(EXERCISE PROMPT): Your answer should consist solely of the lines from the first line of the data through the line with "read the plain", each reproduced exactly.

(Stored data entries)
^^^^^^^^

(* ===== verification/ConfSamples.v ===== *)
(** * The unit tests of the samplers and of the security modules, run on the model

    [sampling/csv.rs], [json.rs], [xml.rs] and [type_infer.rs], the two
    middlewares, and [security/secrets.rs], [passwords.rs], [jwt.rs] and
    [fingerprint.rs].  The crates' readers are stand-ins that read the plain
    texts of these tests: no quotes in CSV, no entities or comments in XML.
    [fingerprint_is_stable_hex] is left out: it is about files and SHA-256. *)
From S2P Require Import Prelude RustStr Json SerdeText LicenseIO Sampling SampleCsv SampleJson SampleXml Settings MasterKey Secrets Sessions TestKit.
From Stdlib Require Import Ascii.

Definition nl : string := String "010" EmptyString.
Definition lines (l : list string) : string := str_concat (map (λ s, s +:+ nl) l).

(** ** The readers *)

(** Lines of fields, empty lines skipped; the first is the header. *)
Definition plain_csv (delimiter : ascii) (input : string) : CsvReader :=
  match List.filter (λ l, negb (is_empty l)) (split_char "010" input) with
  | [] => mkCsv (Ok []) []
  | h :: rows => mkCsv (Ok (split_char delimiter h)) (map (λ l, Ok (split_char delimiter l)) rows)
  end.

Definition plain_attr (s : string) : option (string * option string) :=
  match split_char "=" s with
  | [name; v] => Some (name, Some (trim_char dquote v))
  | _ => None
  end.
(** What stands between an opening angle bracket and the next one. *)
Definition plain_tag (piece : string) : list Event :=
  match split_char ">" piece with
  | [tag; text] =>
      let ev := if starts_with "/" tag then EvEnd
                else match split_char " " tag with
                     | name :: attrs => EvStart name (omap plain_attr attrs)
                     | [] => EvOther
                     end in
      ev :: (if is_empty (trim text) then [] else [EvText (Ok (trim text))])
  | _ => []
  end.
Definition plain_xml (input : string) : Events :=
  match split_char "<" input with _ :: pieces => map Ok (flat_map plain_tag pieces) | [] => [] end.

(** [YYYY-MM-DD], and a date with a time and [Z]. *)
Definition date_shape (s : string) : bool :=
  (str_len s =? 10) && all_bytes (λ a, is_digit a || Ascii.eqb a "-") s.
Definition rfc3339_shape (s : string) : bool :=
  (str_len s =? 20) && date_shape (String.substring 0 10 s) && starts_with "T" (String.substring 10 10 s) && ends_with "Z" s.

Definition csv (input : string) (row_cap : nat) : Sampled SampleResult :=
  SampleCsv.sample plain_csv rfc3339_shape date_shape input row_cap false.
Definition json (input : string) (row_cap : nat) : Sampled SampleResult :=
  SampleJson.sample (λ _, EmptyString) rfc3339_shape date_shape input row_cap false.
Definition xml (input : string) (row_cap : nat) (tag : string) : Sampled SampleResult :=
  SampleXml.sample plain_xml rfc3339_shape date_shape input row_cap tag false.

Definition column (name : string) (r : SampleResult) : option SampleColumn :=
  List.find (λ c, (col_name c =? name)%string) (sp_columns r).
Definition has_type (r : SampleResult) (name type : string) : bool := let! c := column name r in assert_eq (col_type c) type.
Definition is_empty_error (r : Sampled SampleResult) : bool := match r with Err SEmpty => true | _ => false end.
(** As many rows as the cap, of more. *)
Definition capped (r : Sampled SampleResult) (rows : Z) : bool :=
  let! r := r in assert_eq (sp_row_count r) rows && sp_truncated r.
Definition first_naturals (n : nat) : list string := map (λ i, show_Z (Z.of_nat i)) (seq 0 n).

(** ** [sampling/csv.rs] *)
Definition test_samples_basic_csv_with_inferred_types : bool :=
  let! r := csv (lines ["id,name,age,active,joined"; "1,Ada,37,true,2024-01-01"; "2,Bob,42,false,2024-02-15"]) 25 in
  assert_eq (sp_row_count r) 2 && negb (sp_truncated r)
  && has_type r "id" "integer" && has_type r "name" "string" && has_type r "age" "integer"
  && has_type r "active" "boolean" && has_type r "joined" "datetime".

Definition test_detects_semicolon_delimiter : bool :=
  let! r := csv (lines ["id;name"; "1;Ada"]) 25 in
  (length (sp_columns r) =? 2)%nat && assert_eq (col_name <$> head (sp_columns r)) (Some "id").

Definition test_marks_nullable_columns : bool :=
  let! r := csv (lines ["id,email"; "1,ada@example.com"; "2,"]) 25 in
  let! email := column "email" r in col_nullable email.

Definition test_csv_caps_rows_and_marks_truncated : bool := capped (csv (lines ("id" :: first_naturals 50)) 10) 10.
Definition test_csv_empty_input_errors : bool := is_empty_error (csv EmptyString 25).

(** ** [sampling/json.rs] *)
Definition test_samples_top_level_array : bool :=
  let! r := json (lit "[{'id':1,'name':'Ada'},{'id':2,'name':'Bob'}]") 25 in
  assert_eq (sp_row_count r) 2 && (length (sp_columns r) =? 2)%nat.
Definition test_samples_ndjson : bool :=
  let! r := json (lines [lit "{'id':1}"; lit "{'id':2}"; lit "{'id':3}"]) 25 in assert_eq (sp_row_count r) 3.
Definition test_unions_keys_across_rows : bool :=
  let! r := json (lit "[{'a':1},{'b':2}]") 25 in
  mem_str "a" (map col_name (sp_columns r)) && mem_str "b" (map col_name (sp_columns r)).
Definition test_nested_values_become_string : bool :=
  let! r := json (lit "[{'meta':{'x':1}}]") 25 in assert_eq (col_type <$> head (sp_columns r)) (Some "string").
Definition test_json_caps_rows_and_marks_truncated : bool :=
  capped (json (lit "[{'id':1},{'id':2},{'id':3},{'id':4}]") 2) 2.
Definition test_json_empty_input_errors : bool := is_empty_error (json EmptyString 25).

(** ** [sampling/xml.rs] *)
Definition test_samples_basic_records : bool :=
  let! r := xml (lines ["<root>"; "  <record><id>1</id><name>Ada</name><active>true</active></record>";
                        "  <record><id>2</id><name>Bob</name><active>false</active></record>"; "</root>"]) 25 "record" in
  assert_eq (sp_row_count r) 2
  && has_type r "id" "integer" && has_type r "name" "string" && has_type r "active" "boolean".
Definition test_surfaces_attributes_with_at_prefix : bool :=
  let! r := xml (lit "<root><record id='1'><name>Ada</name></record></root>") 25 "record" in
  mem_str "@id" (map col_name (sp_columns r)) && mem_str "name" (map col_name (sp_columns r)).
Definition test_xml_caps_rows_and_marks_truncated : bool :=
  let body := str_concat (map (λ i, "<record><id>" +:+ i +:+ "</id></record>") (first_naturals 50)) in
  capped (xml ("<root>" +:+ body +:+ "</root>") 5 "record") 5.
Definition test_missing_record_tag_errors : bool :=
  match xml "<root><thing>x</thing></root>" 25 "record" with Err (SInvalid format _) => assert_eq format "xml" | _ => false end.
Definition test_custom_record_tag_works : bool :=
  let! r := xml "<root><user><id>1</id></user></root>" 25 "user" in assert_eq (sp_row_count r) 1.

(** ** [sampling/type_infer.rs] *)
Definition t (values : list string) : string := infer_column_type rfc3339_shape date_shape values.

Definition test_empty_sample_is_string : bool :=
  assert_eq (t []) "string" && assert_eq (t [EmptyString; "  "; EmptyString]) "string".
Definition test_pure_integers : bool := assert_eq (t ["1"; "2"; "-3"; "0"]) "integer".
Definition test_floats_become_number_not_int : bool := assert_eq (t ["1"; "2.5"]) "number".
Definition test_booleans_strict_allowlist : bool :=
  assert_eq (t ["true"; "false"; "0"; "1"]) "boolean" && negb (assert_eq (t ["yes"; "no"]) "boolean").
Definition test_iso_dates_and_rfc3339 : bool :=
  assert_eq (t ["2024-01-01"; "2024-12-31"]) "datetime" && assert_eq (t ["2024-01-01T00:00:00Z"]) "datetime"
  && assert_eq (t ["2024-01-01"; "Jan 5 2024"]) "string".
Definition test_one_bad_value_collapses_to_string : bool := assert_eq (t ["1"; "2"; "N/A"]) "string".
Definition test_empty_values_are_ignored_for_inference : bool := assert_eq (t ["1"; EmptyString; "2"]) "integer".

(** ** The middlewares: the handler answers without headers *)
Definition handler (_ : headers) : headers := ∅.
Definition fresh_uuid : string := "1b4e28ba-2fa1-4d2b-883f-0016d3cca427".

Definition test_generates_request_id_when_missing : bool :=
  let! id := request_id_layer fresh_uuid handler ∅ !! HEADER in negb (is_empty id) && (16 <=? str_len id).
Definition test_echoes_incoming_request_id : bool :=
  assert_eq (request_id_layer fresh_uuid handler {[HEADER := "my-test-id-123"]} !! HEADER) (Some "my-test-id-123").
Definition test_attaches_security_headers : bool :=
  let h := security_headers handler ∅ in
  Prelude.is_some (h !! "strict-transport-security") && Prelude.is_some (h !! "content-security-policy")
  && assert_eq (h !! "x-content-type-options") (Some "nosniff") && Prelude.is_some (h !! "referrer-policy").

(** ** Secrets, passwords, tokens, fingerprints *)
Definition test_secret_names_are_restricted : bool :=
  forallb (λ ok, is_ok (validate_name ok)) ["crm_token"; "crm.token-2"; "A"]
  && forallb (λ bad, assert_err (validate_name bad)) [EmptyString; "../etc"; "a b"; "tok/en"; "名前"; repeat 129 "x"].

Definition test_encrypt_decrypt_roundtrip : bool :=
  let! key := from_env_value (H := clear_aead) "dev-master-key-change-me-000000000000000000000000" in
  let! enc := encrypt (H := clear_aead) key "twelve bytes" "hello world" in
  negb (assert_eq enc.1 "hello world")
  && match decrypt (H := clear_aead) key enc.1 enc.2 with
     | Returned plain => assert_eq plain (Ok "hello world")
     | Panicked => false
     end.
Definition test_rejects_short_master_key : bool := assert_err (from_env_value (H := clear_aead) "short").

Definition test_password_roundtrip : bool :=
  let! h := hash_password (H0 := clear_argon) "salt" "correct horse battery" in
  (let! b := verify_password (H0 := clear_argon) "correct horse battery" h in b)
  && (let! b := verify_password (H0 := clear_argon) "wrong" h in negb b).

Definition make_keys (issuer audience : string) : JwtKeys (H := bits_jwt) := mkKeys bits_jwt "k" "k" issuer audience.

Definition test_issue_and_verify_roundtrip : bool :=
  let keys := make_keys "mp-test" "mp-audience" in
  let! token := issue keys 0 42 7 "admin" in
  let! claims := verify keys 0 token in
  assert_eq (jc_sub claims) "42" && assert_eq (jc_org claims) 7 && assert_eq (jc_role claims) "admin".
Definition test_rejects_wrong_audience : bool :=
  let! token := issue (make_keys "mp-test" "aud-a") 0 1 1 "viewer" in
  assert_err (verify (make_keys "mp-test" "aud-b") 0 token).

Definition test_short_is_prefix : bool :=
  let full := repeat 64 "a" in assert_eq (short_fingerprint full) (String.substring 0 12 full).

Definition sample_tests : list (string * bool) :=
  [("samples_basic_csv_with_inferred_types", test_samples_basic_csv_with_inferred_types);
   ("detects_semicolon_delimiter", test_detects_semicolon_delimiter);
   ("marks_nullable_columns", test_marks_nullable_columns);
   ("csv_caps_rows_and_marks_truncated", test_csv_caps_rows_and_marks_truncated);
   ("csv_empty_input_errors", test_csv_empty_input_errors);
   ("samples_top_level_array", test_samples_top_level_array);
   ("samples_ndjson", test_samples_ndjson);
   ("unions_keys_across_rows", test_unions_keys_across_rows);
   ("nested_values_become_string", test_nested_values_become_string);
   ("json_caps_rows_and_marks_truncated", test_json_caps_rows_and_marks_truncated);
   ("json_empty_input_errors", test_json_empty_input_errors);
   ("samples_basic_records", test_samples_basic_records);
   ("surfaces_attributes_with_at_prefix", test_surfaces_attributes_with_at_prefix);
   ("xml_caps_rows_and_marks_truncated", test_xml_caps_rows_and_marks_truncated);
   ("missing_record_tag_errors", test_missing_record_tag_errors);
   ("custom_record_tag_works", test_custom_record_tag_works);
   ("empty_sample_is_string", test_empty_sample_is_string);
   ("pure_integers", test_pure_integers);
   ("floats_become_number_not_int", test_floats_become_number_not_int);
   ("booleans_strict_allowlist", test_booleans_strict_allowlist);
   ("iso_dates_and_rfc3339", test_iso_dates_and_rfc3339);
   ("one_bad_value_collapses_to_string", test_one_bad_value_collapses_to_string);
   ("empty_values_are_ignored_for_inference", test_empty_values_are_ignored_for_inference);
   ("generates_request_id_when_missing", test_generates_request_id_when_missing);
   ("echoes_incoming_request_id", test_echoes_incoming_request_id);
   ("attaches_security_headers", test_attaches_security_headers);
   ("secret_names_are_restricted", test_secret_names_are_restricted);
   ("encrypt_decrypt_roundtrip", test_encrypt_decrypt_roundtrip);
   ("rejects_short_master_key", test_rejects_short_master_key);
   ("password_roundtrip", test_password_roundtrip);
   ("issue_and_verify_roundtrip", test_issue_and_verify_roundtrip);
   ("rejects_wrong_audience", test_rejects_wrong_audience);
   ("short_is_prefix", test_short_is_prefix)].

Example sample_tests_pass : failures sample_tests = [].
Proof. vm_compute. reflexivity. Qed.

^^^^^^^^

(COMPLETED TASK):
(* ===== verification/ConfSamples.v ===== *)
(** * The unit tests of the samplers and of the security modules, run on the model

    [sampling/csv.rs], [json.rs], [xml.rs] and [type_infer.rs], the two
    middlewares, and [security/secrets.rs], [passwords.rs], [jwt.rs] and
    [fingerprint.rs].  The crates' readers are stand-ins that read the plain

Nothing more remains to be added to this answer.